### STORED DATA
(** Truthiness of a string: non-empty. *)
Definition String_truthy (s : string) : bool :=
  match s with
  | EmptyString => false
  | String _ _ => true
  end.

(** [s.includes(needle)]. *)
Fixpoint includes (needle s : string) : bool :=
  String.prefix needle s ||
  match s with
  | EmptyString => false
  | String _ s' => includes needle s'
  end.

(** *** [parseInt(string)] with the radix left out

    The argument here is a header value, whose code units are its bytes, so
    the white space that can occur is TAB, LF, VT, FF, CR, SP and NBSP.
    The integer that the digits write is turned into the nearest double
    (V8 reads all the digits; the standard lets an implementation drop
    those after the twentieth). *)

Definition is_white_space (c : ascii) : bool :=
  let n := Z.of_nat (nat_of_ascii c) in
  ((9 <=? n) && (n <=? 13)) || (n =? 32) || (n =? 160).

Fixpoint trim_start (s : string) : string :=
  match s with
  | String c s' => if is_white_space c then trim_start s' else s
  | EmptyString => s
  end.

(** The value of [c] as a digit of radix [R], if it is one. *)
Definition digit_value (R : Z) (c : ascii) : option Z :=
  let n := Z.of_nat (nat_of_ascii c) in
  let d :=
    if (48 <=? n) && (n <=? 57) then Some (n - 48)
    else if (97 <=? n) && (n <=? 122) then Some (n - 87)
    else if (65 <=? n) && (n <=? 90) then Some (n - 55)
    else None in
  match d with
  | Some v => if v <? R then Some v else None
  | None => None
  end.

(** The integer written by the longest prefix of radix-[R] digits of [s];
    [acc] is [None] until a digit has been read. *)
Fixpoint parse_digits (R : Z) (s : string) (acc : option Z) : option Z :=
  match s with
  | String c s' =>
      match digit_value R c with
      | Some d => parse_digits R s' (Some (default 0 acc * R + d))
      | None => acc
      end
  | EmptyString => acc
  end.

Definition parseInt (input : string) : Number :=
  let S0 := trim_start input in
  let '(sign, S1) :=
    match S0 with
    | String "-" r => (-1, r)
    | String "+" r => (1, r)
    | _ => (1, S0)
    end in
  let '(R, S2) :=
    match S1 with
    | String "0" (String "x" r) => (16, r)
    | String "0" (String "X" r) => (16, r)
    | _ => (10, S1)
    end in
  match parse_digits R S2 None with
  | None => NaN
  | Some mathInt => Number_of_integer (sign * mathInt)
  end.

(** *** JSON values, as [response.json()] produces them

    A JSON number is carried by its [Number::toString] rendering, which
    determines it (up to the sign of zero); [JSON.parse] never yields NaN.
    An object is the list of its members in source order; of a repeated key
    the last member counts. *)
Inductive Json : Type :=
| JNull
| JBool (b : bool)
| JNum (repr : string)
| JStr (s : string)
| JArr (items : list Json)
| JObj (members : list (string * Json)).

(** [ToBoolean]. *)
Definition ToBoolean (v : Json) : bool :=
  match v with
  | JNull => false
  | JBool b => b
  | JNum repr => negb (String.eqb repr "0")
  | JStr s => String_truthy s
  | JArr _ | JObj _ => true
  end.

(** *** Thrown values *)

Inductive ErrorClass : Type :=
| ClsError
| ClsTypeError
| ClsSyntaxError
| ClsDOMException.

Record ErrorObject : Type := mkError {
  class : ErrorClass;
  message : string
}.

(** Anything can be thrown; what is not an [Error] has no [message]. *)
Inductive Thrown : Type :=
| ThrownError (e : ErrorObject)
| ThrownOther.

Definition instanceof_Error (t : Thrown) : bool :=
  match t with
  | ThrownError _ => true
  | ThrownOther => false
  end.

Definition instanceof_TypeError (t : Thrown) : bool :=
  match t with
  | ThrownError {| class := ClsTypeError |} => true
  | _ => false
  end.

(** The own property [key] of a parsed object: the last member so named. *)
Fixpoint own_property (key : string) (members : list (string * Json))
  : option Json :=
  match members with
  | [] => None
  | (k, v) :: rest =>
      match own_property key rest with
      | Some later => Some later
      | None => if String.eqb k key then Some v else None
      end
  end.

(** *** [ToString] and [new Error] *)

(** Elements separated by commas, the way [Array.prototype.join] does. *)
Fixpoint join_comma (parts : list string) : string :=
  match parts with
  | [] => EmptyString
  | [p] => p
  | p :: rest => p +:+ "," +:+ join_comma rest
  end.

(** The values of a row of evaluations, or the first exception. *)
Fixpoint all_normal {E A} (cs : list (Completion E A))
  : Completion E (list A) :=
  match cs with
  | [] => Normal []
  | Abrupt e :: _ => Abrupt e
  | Normal a :: rest =>
      match all_normal rest with
      | Normal others => Normal (a :: others)
      | Abrupt e => Abrupt e
      end
  end.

### EXERCISE
Word for word, restate the lines of the listing above starting at the line with "(** Elements separated" and ending at the line with "(** The values", and nothing outside them.

### EXERCISE RESULT
(** Elements separated by commas, the way [Array.prototype.join] does. *)
Fixpoint join_comma (parts : list string) : string :=
  match parts with
  | [] => EmptyString
  | [p] => p
  | p :: rest => p +:+ "," +:+ join_comma rest
  end.

(** The values of a row of evaluations, or the first exception. *)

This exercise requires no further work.